> [Goal of the exercise]:
There is one span to output from the data below: the lines starting at the line with "rewrite Forall_forall in Hvc, Hvp." and ending at the line with "- exfalso. apply". Output it exactly, ends included, nothing more.

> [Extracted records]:
____________________

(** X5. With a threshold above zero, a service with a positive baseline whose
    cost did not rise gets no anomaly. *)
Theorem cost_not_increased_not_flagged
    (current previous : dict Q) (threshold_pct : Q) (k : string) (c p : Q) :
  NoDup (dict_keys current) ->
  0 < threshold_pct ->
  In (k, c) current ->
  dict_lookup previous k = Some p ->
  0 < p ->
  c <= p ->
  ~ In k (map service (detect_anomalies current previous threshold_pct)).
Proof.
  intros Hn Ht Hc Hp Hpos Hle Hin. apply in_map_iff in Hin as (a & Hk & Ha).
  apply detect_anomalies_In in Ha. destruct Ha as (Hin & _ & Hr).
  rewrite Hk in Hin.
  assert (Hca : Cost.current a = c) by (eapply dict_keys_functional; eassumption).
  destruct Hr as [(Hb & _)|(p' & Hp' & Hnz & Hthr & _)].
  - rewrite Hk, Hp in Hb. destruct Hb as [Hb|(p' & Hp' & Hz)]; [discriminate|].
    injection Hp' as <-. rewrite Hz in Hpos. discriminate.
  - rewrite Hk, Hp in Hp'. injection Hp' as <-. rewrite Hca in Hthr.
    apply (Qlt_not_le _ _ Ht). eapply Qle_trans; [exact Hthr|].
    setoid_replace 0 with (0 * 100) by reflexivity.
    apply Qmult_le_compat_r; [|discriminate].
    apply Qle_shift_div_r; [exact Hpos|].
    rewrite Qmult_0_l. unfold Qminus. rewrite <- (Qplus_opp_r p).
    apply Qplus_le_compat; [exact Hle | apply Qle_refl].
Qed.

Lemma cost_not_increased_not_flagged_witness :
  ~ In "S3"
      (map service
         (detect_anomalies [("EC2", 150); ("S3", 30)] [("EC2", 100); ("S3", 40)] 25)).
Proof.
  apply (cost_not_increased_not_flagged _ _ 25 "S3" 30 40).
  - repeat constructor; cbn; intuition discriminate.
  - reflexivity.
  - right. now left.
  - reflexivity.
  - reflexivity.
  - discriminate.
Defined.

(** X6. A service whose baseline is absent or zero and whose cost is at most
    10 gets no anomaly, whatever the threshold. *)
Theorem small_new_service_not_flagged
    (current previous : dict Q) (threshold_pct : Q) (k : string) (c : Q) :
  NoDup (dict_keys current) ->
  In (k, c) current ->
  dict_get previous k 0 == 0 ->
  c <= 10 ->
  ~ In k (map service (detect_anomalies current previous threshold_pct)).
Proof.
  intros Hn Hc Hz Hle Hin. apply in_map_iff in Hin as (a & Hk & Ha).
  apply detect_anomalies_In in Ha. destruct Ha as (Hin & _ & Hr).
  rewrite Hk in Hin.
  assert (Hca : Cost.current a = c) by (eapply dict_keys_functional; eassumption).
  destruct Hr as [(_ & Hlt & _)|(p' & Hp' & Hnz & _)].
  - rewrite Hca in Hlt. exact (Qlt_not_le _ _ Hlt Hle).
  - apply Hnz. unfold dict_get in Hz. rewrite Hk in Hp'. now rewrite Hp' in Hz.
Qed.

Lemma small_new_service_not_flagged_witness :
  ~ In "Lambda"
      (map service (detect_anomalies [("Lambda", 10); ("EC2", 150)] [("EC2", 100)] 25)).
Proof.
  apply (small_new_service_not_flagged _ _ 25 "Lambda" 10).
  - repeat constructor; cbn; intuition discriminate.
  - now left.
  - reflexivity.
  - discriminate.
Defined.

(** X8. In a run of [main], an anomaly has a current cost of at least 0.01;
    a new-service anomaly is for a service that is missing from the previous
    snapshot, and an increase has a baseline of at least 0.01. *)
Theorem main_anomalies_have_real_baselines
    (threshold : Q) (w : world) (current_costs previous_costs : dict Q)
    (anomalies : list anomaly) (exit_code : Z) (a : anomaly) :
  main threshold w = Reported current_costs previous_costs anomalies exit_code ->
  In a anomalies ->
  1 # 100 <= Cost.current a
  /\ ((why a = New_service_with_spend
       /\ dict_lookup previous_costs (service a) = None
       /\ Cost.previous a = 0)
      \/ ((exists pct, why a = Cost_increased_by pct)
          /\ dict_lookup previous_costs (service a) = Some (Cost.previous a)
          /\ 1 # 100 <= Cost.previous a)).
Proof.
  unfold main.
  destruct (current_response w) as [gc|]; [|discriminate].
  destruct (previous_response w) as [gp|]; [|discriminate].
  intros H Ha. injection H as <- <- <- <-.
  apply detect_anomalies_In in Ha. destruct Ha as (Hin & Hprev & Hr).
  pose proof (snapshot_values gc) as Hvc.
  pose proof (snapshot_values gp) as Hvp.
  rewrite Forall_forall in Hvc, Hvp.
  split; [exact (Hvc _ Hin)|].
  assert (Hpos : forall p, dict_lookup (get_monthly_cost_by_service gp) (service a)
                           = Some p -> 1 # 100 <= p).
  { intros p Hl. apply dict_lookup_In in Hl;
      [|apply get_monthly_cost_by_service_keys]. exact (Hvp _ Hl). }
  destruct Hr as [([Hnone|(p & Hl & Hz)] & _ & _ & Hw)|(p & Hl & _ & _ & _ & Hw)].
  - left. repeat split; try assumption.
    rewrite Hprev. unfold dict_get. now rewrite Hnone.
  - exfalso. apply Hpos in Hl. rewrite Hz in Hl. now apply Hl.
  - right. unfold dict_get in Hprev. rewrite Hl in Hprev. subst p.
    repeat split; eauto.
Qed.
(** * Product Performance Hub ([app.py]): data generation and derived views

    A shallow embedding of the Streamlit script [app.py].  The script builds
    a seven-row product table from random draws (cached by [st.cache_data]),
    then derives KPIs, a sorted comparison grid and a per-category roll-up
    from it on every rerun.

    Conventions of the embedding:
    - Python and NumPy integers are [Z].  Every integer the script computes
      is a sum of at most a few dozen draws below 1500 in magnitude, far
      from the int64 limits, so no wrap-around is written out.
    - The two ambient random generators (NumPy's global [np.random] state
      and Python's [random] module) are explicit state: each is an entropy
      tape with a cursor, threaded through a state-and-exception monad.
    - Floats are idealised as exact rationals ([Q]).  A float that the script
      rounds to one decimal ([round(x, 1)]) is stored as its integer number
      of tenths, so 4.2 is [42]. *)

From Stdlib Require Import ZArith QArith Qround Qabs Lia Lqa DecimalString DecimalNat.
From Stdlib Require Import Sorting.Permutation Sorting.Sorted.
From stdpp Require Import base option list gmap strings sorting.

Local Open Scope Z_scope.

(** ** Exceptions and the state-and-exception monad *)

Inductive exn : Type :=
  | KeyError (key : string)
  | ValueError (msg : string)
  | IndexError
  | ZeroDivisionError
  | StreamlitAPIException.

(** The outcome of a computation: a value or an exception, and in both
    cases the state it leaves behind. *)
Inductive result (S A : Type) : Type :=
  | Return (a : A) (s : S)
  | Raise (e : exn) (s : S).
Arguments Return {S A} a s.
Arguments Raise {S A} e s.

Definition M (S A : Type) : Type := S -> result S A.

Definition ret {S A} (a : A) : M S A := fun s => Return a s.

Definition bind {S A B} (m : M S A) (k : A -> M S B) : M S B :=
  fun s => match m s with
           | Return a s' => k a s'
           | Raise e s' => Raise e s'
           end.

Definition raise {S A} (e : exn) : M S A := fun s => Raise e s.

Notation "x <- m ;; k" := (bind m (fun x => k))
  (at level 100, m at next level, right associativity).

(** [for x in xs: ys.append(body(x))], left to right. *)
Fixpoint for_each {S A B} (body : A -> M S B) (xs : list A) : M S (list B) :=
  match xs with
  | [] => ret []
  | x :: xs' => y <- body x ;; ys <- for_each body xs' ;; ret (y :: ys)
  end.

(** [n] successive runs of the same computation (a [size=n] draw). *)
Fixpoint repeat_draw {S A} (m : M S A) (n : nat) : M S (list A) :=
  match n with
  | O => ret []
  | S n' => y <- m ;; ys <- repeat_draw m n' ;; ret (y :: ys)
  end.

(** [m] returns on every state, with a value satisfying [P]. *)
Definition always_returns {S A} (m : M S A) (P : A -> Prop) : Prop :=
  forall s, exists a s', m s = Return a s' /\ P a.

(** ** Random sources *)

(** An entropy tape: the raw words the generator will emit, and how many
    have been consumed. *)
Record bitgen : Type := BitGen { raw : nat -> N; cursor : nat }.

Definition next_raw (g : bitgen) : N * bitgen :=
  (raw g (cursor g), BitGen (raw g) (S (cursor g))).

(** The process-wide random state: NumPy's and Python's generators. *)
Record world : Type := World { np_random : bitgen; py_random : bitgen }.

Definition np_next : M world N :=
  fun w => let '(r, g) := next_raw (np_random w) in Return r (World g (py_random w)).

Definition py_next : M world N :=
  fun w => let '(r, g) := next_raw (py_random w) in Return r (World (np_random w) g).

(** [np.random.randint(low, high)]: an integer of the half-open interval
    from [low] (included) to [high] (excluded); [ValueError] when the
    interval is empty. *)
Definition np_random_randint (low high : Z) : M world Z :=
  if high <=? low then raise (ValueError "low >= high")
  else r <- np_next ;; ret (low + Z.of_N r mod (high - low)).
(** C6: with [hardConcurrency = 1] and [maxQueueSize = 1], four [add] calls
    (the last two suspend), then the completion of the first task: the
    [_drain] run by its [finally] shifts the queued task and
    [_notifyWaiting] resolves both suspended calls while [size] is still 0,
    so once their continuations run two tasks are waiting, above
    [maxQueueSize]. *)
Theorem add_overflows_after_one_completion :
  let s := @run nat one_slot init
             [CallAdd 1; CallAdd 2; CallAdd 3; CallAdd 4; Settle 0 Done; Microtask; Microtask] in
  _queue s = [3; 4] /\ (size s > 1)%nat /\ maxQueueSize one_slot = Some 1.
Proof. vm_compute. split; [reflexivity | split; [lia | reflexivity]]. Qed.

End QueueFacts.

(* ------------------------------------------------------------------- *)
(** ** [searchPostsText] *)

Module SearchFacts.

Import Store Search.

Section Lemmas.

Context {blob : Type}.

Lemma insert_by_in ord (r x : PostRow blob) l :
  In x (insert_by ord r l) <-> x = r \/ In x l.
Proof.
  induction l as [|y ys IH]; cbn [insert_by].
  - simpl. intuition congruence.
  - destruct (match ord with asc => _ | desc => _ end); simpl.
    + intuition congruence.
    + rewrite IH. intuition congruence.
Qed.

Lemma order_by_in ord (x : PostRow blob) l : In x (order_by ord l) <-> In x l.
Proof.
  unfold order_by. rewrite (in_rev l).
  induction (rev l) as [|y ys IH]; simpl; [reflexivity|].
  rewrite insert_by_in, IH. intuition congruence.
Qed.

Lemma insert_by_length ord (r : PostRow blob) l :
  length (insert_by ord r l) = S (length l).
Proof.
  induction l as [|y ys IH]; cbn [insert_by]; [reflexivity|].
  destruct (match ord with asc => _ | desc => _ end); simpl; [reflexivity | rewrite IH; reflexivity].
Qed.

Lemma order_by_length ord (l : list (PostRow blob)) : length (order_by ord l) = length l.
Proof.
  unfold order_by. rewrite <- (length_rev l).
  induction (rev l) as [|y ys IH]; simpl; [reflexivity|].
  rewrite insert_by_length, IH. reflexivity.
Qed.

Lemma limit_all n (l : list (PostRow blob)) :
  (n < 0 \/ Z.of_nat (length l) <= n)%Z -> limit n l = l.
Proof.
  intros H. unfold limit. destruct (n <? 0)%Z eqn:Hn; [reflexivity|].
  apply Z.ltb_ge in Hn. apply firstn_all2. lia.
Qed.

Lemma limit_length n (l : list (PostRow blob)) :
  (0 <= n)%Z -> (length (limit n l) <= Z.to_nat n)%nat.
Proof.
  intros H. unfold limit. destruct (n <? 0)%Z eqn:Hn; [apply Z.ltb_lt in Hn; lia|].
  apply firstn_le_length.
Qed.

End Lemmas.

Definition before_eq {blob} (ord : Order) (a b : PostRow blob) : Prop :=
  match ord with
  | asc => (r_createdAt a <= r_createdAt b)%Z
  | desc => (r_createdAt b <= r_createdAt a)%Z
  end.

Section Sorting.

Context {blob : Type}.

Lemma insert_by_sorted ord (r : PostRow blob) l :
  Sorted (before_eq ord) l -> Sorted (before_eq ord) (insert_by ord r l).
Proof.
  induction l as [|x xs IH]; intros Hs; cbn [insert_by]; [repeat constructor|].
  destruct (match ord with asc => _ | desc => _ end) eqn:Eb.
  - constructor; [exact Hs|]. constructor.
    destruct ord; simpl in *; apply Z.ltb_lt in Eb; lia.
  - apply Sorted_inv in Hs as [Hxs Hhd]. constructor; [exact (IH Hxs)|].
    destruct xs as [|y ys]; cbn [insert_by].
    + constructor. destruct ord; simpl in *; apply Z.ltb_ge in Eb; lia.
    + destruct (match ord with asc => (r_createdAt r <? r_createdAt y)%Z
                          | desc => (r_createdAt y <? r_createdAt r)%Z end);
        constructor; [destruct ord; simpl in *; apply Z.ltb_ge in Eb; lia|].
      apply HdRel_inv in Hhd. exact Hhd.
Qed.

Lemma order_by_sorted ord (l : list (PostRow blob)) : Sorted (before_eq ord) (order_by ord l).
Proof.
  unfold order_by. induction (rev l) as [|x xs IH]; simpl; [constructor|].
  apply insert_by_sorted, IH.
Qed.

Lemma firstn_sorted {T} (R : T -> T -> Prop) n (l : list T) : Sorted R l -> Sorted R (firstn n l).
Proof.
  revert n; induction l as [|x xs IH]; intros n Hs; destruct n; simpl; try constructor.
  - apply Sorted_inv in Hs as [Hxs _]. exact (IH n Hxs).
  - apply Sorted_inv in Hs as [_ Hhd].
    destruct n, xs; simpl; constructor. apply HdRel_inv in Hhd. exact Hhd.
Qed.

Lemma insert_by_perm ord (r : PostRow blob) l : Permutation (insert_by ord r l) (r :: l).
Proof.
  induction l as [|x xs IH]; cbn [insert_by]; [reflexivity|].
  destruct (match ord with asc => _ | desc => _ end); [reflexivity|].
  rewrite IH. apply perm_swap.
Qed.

____________________

> [Exercise answer]:
  rewrite Forall_forall in Hvc, Hvp.
  split; [exact (Hvc _ Hin)|].
  assert (Hpos : forall p, dict_lookup (get_monthly_cost_by_service gp) (service a)
                           = Some p -> 1 # 100 <= p).
  { intros p Hl. apply dict_lookup_In in Hl;
      [|apply get_monthly_cost_by_service_keys]. exact (Hvp _ Hl). }
  destruct Hr as [([Hnone|(p & Hl & Hz)] & _ & _ & Hw)|(p & Hl & _ & _ & _ & Hw)].
  - left. repeat split; try assumption.
    rewrite Hprev. unfold dict_get. now rewrite Hnone.
  - exfalso. apply Hpos in Hl. rewrite Hz in Hl. now apply Hl.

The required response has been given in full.